The Moreland Commission to Investigate Public Corruption suffered from “personality problems” among its members with some being unaccustomed to and uncomfortable issuing subpoenas, Onondaga County Executive Joanie Mahoney said in an interview.

“Generally speaking, I don’t feel like we have an accurate representation what happened inside Moreland yet,” she said. “With patience, I think people are going to see more of the story. Whether there were problems, I would put them in the category of personality problems. I think there were people who had a difficult time getting along and some of that has spilled out.”

Mahoney, a prominent Republican backer of Gov. Andrew Cuomo and a member of the short-lived anti-corruption panel, stressed the commission would ultimately be judged a success and, to her knowledge, wasn’t directed by the governor’s office.

The New York Times this week provided a detailed account of the commission being plagued by both infighting between its executive director and an attorney for the commission, as well as efforts from Cuomo’s office to direct or block subpoenas from the panel.

Mahoney insisted she never personally witnessed any interference from Cuomo’s office.

“I will tell you that no one ever in my presence ever said we can or can’t do anything,” she said. “I really do believe were an independent commission and ultimately the decisions were made by the three co-chairs and the commission members.”

Nevertheless, Mahoney reiterated that a commission appointed by the governor and state attorney general could not have credibly investigated them.

“I don’t think the general public would ever buy the results of an investigation like that,” she said.

Mahoney said some commission members weren’t used to issuing subpoenas, and severity of the act concerned them.

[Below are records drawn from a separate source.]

Lemma i32_val_at pos z l :
  at_ data pos (be_bytes 4 (z mod 2 ^ 32) ++ l) -> - 2 ^ 31 <= z < 2 ^ 31 ->
  i32_val data pos = Ok (z, pos + 4).
Proof.
  intros Hat Hz. unfold i32_val. rewrite (c_take_at _ pos _ l 4 Hat) by done. cbn [result_bind].
  pose proof (Z.mod_pos_bound z (2 ^ 32) ltac:(lia)).
  rewrite from_be_be_bytes_id by (change (256 ^ Z.of_nat 4) with (2 ^ 32); lia). do 2 f_equal.
  unfold to_i32. destruct (Z.lt_ge_cases z 0).
  - rewrite <- (Z.mod_add z 1), Z.mod_small by lia. split_tests; lia.
  - rewrite Z.mod_small by lia. split_tests; lia.
Qed.
End DecoderLayout.

(** The values the types of [CanonicalLogRecord] allow, in the fields read back. *)
Definition wf_record (r : CanonicalLogRecord) : bool :=
  valid_utf8 (severity_text r) && valid_utf8 (event_name r)
  && (- 2 ^ 31 <=? severity_number r) && (severity_number r <? 2 ^ 31)
  && wf_value (body r) && wf_value (attributes r).

Definition pairs_of (v : AnyValue) : list (bytes * AnyValue) :=
  match v with VMap pairs => pairs | _ => [] end.

(** The fuel of [decode] covers any value in the input. *)
Lemma value_in data pos v l :
  at_ data pos (prefixed (payload v) ++ l) -> wf_value v = true -> zlen (payload v) <= u32_max ->
  value data (decode_fuel data) pos = Some (Ok (redact v, pos + zlen (prefixed (payload v)))).
Proof.
  intros Hat Hwf Hmax. apply (value_at data v _ pos l); [done..|].
  pose proof (at_bound _ _ _ Hat) as Hb. rewrite zlen_app in Hb. unfold decode_fuel.
  pose proof (zlen_nonneg l). pose proof (zlen_nonneg data).
  destruct Hat as (pre & _ & ->). pose proof (zlen_nonneg pre). lia.
Qed.

Ltac past Hat n :=
  apply (at_skip _ _ _ _ n) in Hat; [|done || by rewrite zlen_be_bytes]; cbn [then_ after].

Lemma occ1_decodes (limit : Z) (r : CanonicalLogRecord) (deployment digest event out : bytes) :
  zlen deployment = 16 -> zlen digest = 32 -> zlen event = 16 -> wf_record r = true ->
  encode_occurrence limit r deployment digest event [] = Ok out ->
  decode out =
    Some (Ok (mkDecoded CANONICAL_VERSION SCRUB_POLICY_VERSION deployment digest event
                (severity_number r) (severity_text r) (event_name r)
                (redact (body r)) (pairs_of (redact (attributes r))))).
Proof.
  intros Hd Ha He Hwf [Hout Hs]%encode_occurrence_ok. unfold wf_record in Hwf.
  rewrite !andb_true_iff, Z.leb_le, Z.ltb_lt in Hwf. destruct Hwf as [[[[[Hst Hen] Hlo] Hhi] Hwb] Hwa].
  unfold occ1_sized in Hs. rewrite !Forall_app, !Forall_cons in Hs. unfold sized in Hs.
  destruct Hs as ((Hs1 & Hs2 & _) & Hs3 & Hs4 & Hs5 & Hs6 & Hs7 & Hs8 & Hs9 & Hs10 & _).
  assert (at_ out 0 out) as Hat by (by exists []).
  rewrite Hout in Hat at 2. cbn [app] in Hat. unfold occ1_head in Hat. cbn [concat] in Hat.
  rewrite <- !app_assoc in Hat. clear Hout. unfold decode. cbv zeta.
  rewrite (c_take_at _ _ _ _ 4 Hat) by done. past Hat 4. rewrite bool_decide_true by done. cbn [negb].
  rewrite (u16_val_at _ _ _ _ Hat) by lia. past Hat 2. cbn [Z.eqb Pos.eqb negb].
  rewrite (u16_val_at _ _ _ _ Hat) by lia. past Hat 2.
  rewrite (c_take_at _ _ _ _ 16 Hat) by done. past Hat 16.
  rewrite (c_take_at _ _ _ _ 32 Hat) by done. past Hat 32.
  rewrite (c_take_at _ _ _ _ 16 Hat) by done. past Hat 16.
  rewrite (skip_str_at _ _ _ _ Hat) by done. past Hat (zlen (prefixed (resource_schema_url r))).
  rewrite (skip_at _ _ _ _ 4 Hat) by done. past Hat 4.
  change (skip_value out) with (skip_str out).
  rewrite (skip_str_at _ _ _ _ Hat) by done. past Hat (zlen (prefixed (payload (resource_attributes r)))).
  rewrite (skip_option_str_at _ _ _ _ Hat) by done. past Hat (zlen (enc_opt prefixed (scope_name r))).
  rewrite (skip_option_str_at _ _ _ _ Hat) by done. past Hat (zlen (enc_opt prefixed (scope_version r))).
  rewrite (skip_option_u32_at _ _ _ _ Hat). past Hat (zlen (enc_opt (be_bytes 4) (scope_dropped_attributes_count r))).
  rewrite (skip_option_value_at _ _ _ _ Hat) by done.
  past Hat (zlen (enc_opt (fun v => prefixed (payload v)) (scope_attributes r))).
  rewrite (skip_str_at _ _ _ _ Hat) by done. past Hat (zlen (prefixed (scope_schema_url r))).
  rewrite (skip_at _ _ _ _ 8 Hat) by done. past Hat 8.
  rewrite (skip_at _ _ _ _ 8 Hat) by done. past Hat 8.
  rewrite (i32_val_at _ _ _ _ Hat) by lia. past Hat 4.
  rewrite (c_str_at _ _ _ _ Hat) by done. past Hat (zlen (prefixed (severity_text r))).
  rewrite (c_str_at _ _ _ _ Hat) by done. past Hat (zlen (prefixed (event_name r))).
  rewrite (value_in _ _ _ _ Hat) by done. past Hat (zlen (prefixed (payload (body r)))).
  rewrite (skip_at _ _ _ _ 4 Hat) by done. past Hat 4.
  by rewrite (value_in _ _ _ _ Hat) by done.
Qed.

(** C20. Encoding an occurrence and decoding it: whenever the encoder succeeds,
    within the byte limit and with ids of their sizes, the decoder returns the
    identity, severity, event name, body and attributes of the record, the
    values under sensitive keys at any depth replaced by the redaction marker
    and everything else unchanged. *)
Theorem occ1_roundtrip (limit : Z) (r : CanonicalLogRecord) (deployment digest event out : bytes) :
  zlen deployment = 16 -> zlen digest = 32 -> zlen event = 16 -> wf_record r = true ->
  encode_occurrence limit r deployment digest event [] = Ok out ->
  decode out =
    Some (Ok (mkDecoded CANONICAL_VERSION SCRUB_POLICY_VERSION deployment digest event
                (severity_number r) (severity_text r) (event_name r)
                (redact (body r)) (pairs_of (redact (attributes r))))).
Proof. apply occ1_decodes. Qed.

Definition demo_record : CanonicalLogRecord :=
  mkLog 1 (str "u") 0 (VMap [(str "service.name", VString (str "api"))]) (Some (str "lib")) None (Some 2)
    (Some (VArray [VNull; VBool true])) [] 7 8 None (-3) (str "ERROR") (str "exception")
    (VMap [(str "msg", VInt64 (-5)); (str "db.password", VString (str "hunter2"))]) 0
    (VMap [(str "user", VMap [(str "API-Key", VBytes [x01]); (str "n", VDouble 0)])]) 1
    (Some (be_bytes 16 5)) None [].

Lemma occ1_roundtrip_witness :
  exists out, encode_occurrence 4096 demo_record (be_bytes 16 1) (be_bytes 32 2) (be_bytes 16 3) [] = Ok out /\
    decode out =
      Some (Ok (mkDecoded 1 1 (be_bytes 16 1) (be_bytes 32 2) (be_bytes 16 3) (-3)
        (str "ERROR") (str "exception")
        (VMap [(str "msg", VInt64 (-5)); (str "db.password", VString REDACTED)])
        [(str "user", VMap [(str "API-Key", VString REDACTED); (str "n", VDouble 0)])])).
Proof.
  destruct (encode_occurrence 4096 demo_record (be_bytes 16 1) (be_bytes 32 2) (be_bytes 16 3) [])
    as [out|e] eqn:E; [|vm_compute in E; discriminate E].
  exists out. split; [reflexivity|].
  exact (occ1_roundtrip 4096 demo_record (be_bytes 16 1) (be_bytes 32 2) (be_bytes 16 3) out
    eq_refl eq_refl eq_refl ltac:(vm_compute; reflexivity) E).
Defined.

(** ** Redaction erases *)

Lemma try_fold_map {A} (f g : bytes -> A -> result Error bytes) (h : A -> A) l :
  Forall (fun x => forall out, f out x = g out (h x)) l ->
  forall out, try_fold f out l = try_fold g out (map h l).
Proof.
  induction 1 as [|x l Hx _ IH]; intros out; simpl; [done|]. rewrite Hx.
  destruct (g out (h x)); simpl; [apply IH|done].
Qed.

Lemma put_value_redact limit v : forall out, put_value limit out v = put_value limit out (redact v).
Proof.
  induction v as [|s|b|z|d|b|vs IH|kvs IH] using AnyValue_nested; try done; intros out;
    cbn [put_value redact]; cbv zeta; (destruct (put_u32 limit out 0) as [o|]; [|done]); cbn [result_bind];
    f_equal; (destruct (put_u8 limit o _) as [o2|]; [|done]); cbn [result_bind];
    rewrite zlen_map; (destruct (put_u32 limit o2 _) as [o3|]; [|done]);
    cbn [result_bind]; apply try_fold_map; [exact IH|].
  eapply Forall_impl; [exact IH|]. intros [k v] Hv o4. cbn [fst snd] in *.
  destruct (put_str limit o4 k); cbn [result_bind]; [|done]. by destruct (is_sensitive_key k).
Qed.

(** What of a record the canonical bytes may depend on: not its raw encoding,
    its grammar version, its receipt time, or a value under a sensitive key. *)
Definition canonical_content (r : CanonicalLogRecord) : CanonicalLogRecord :=
  mkLog 0 (resource_schema_url r) (resource_dropped_attributes_count r)
    (redact (resource_attributes r)) (scope_name r) (scope_version r)
    (scope_dropped_attributes_count r) (redact <$> scope_attributes r) (scope_schema_url r)
    (time_unix_nano r) (observed_time_unix_nano r) None (severity_number r) (severity_text r)
    (event_name r) (redact (body r)) (dropped_attributes_count r) (redact (attributes r))
    (trace_flags r) (trace_id r) (span_id r) [].

Lemma put_option_value_redact limit out v :
  put_option_value limit out v = put_option_value limit out (redact <$> v).
Proof. destruct v; [|done]. apply bind_cong; [done|]. intros o. apply put_value_redact. Qed.

Lemma encode_redact limit r deployment app event out :
  encode_occurrence limit r deployment app event out =
  encode_occurrence limit (canonical_content r) deployment app event out.
Proof.
  unfold encode_occurrence. repeat (apply bind_cong;
    [reflexivity || apply put_value_redact || apply put_option_value_redact|intros ?]); reflexivity.
Qed.

(** C21. Redaction erases: the canonical bytes of an occurrence depend on the
    record only through its redacted content.  Two records that differ in
    nothing but what sits under sensitive keys, at any depth of the resource,
    scope, body or log attributes, and in provenance (raw bytes, grammar
    version, receipt time), encode to the same bytes or fail alike. *)
Theorem occ1_secrets_erased (limit : Z) (r r' : CanonicalLogRecord) (deployment app event out : bytes) :
  canonical_content r = canonical_content r' ->
  encode_occurrence limit r deployment app event out =
  encode_occurrence limit r' deployment app event out.
Proof. intros Heq. by rewrite encode_redact, Heq, <- encode_redact. Qed.

Definition demo_record' : CanonicalLogRecord :=
  mkLog 2 (str "u") 0 (VMap [(str "service.name", VString (str "api"))]) (Some (str "lib")) None (Some 2)
    (Some (VArray [VNull; VBool true])) [] 7 8 (Some 9) (-3) (str "ERROR") (str "exception")
    (VMap [(str "msg", VInt64 (-5)); (str "db.password", VArray [VInt64 4])]) 0
    (VMap [(str "user", VMap [(str "API-Key", VNull); (str "n", VDouble 0)])]) 1
    (Some (be_bytes 16 5)) None [x01; x02].

Lemma occ1_secrets_erased_witness :
  demo_record <> demo_record' /\
  encode_occurrence 4096 demo_record (be_bytes 16 1) (be_bytes 32 2) (be_bytes 16 3) [] =
  encode_occurrence 4096 demo_record' (be_bytes 16 1) (be_bytes 32 2) (be_bytes 16 3) [].
Proof.
  split; [intros Heq; discriminate (f_equal body Heq)|].
  exact (occ1_secrets_erased 4096 demo_record demo_record' _ _ _ [] ltac:(vm_compute; reflexivity)).
Defined.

“There were such competing interests and the net was being cast so wide. In the world of district attorneys… things like subpoenas aren’t that scary,” she said. “That’s the world they live in. For people outside that world, there was an effort to say, ‘Well recognize the effect that has on a private individual.’”

Members of the commission came to it with the best of intentions, Mahoney said, even if it was a difficult job.

“I really think people wanted the opportunity to clean up Albany,” she said. “I think everyone’s intentions were good.”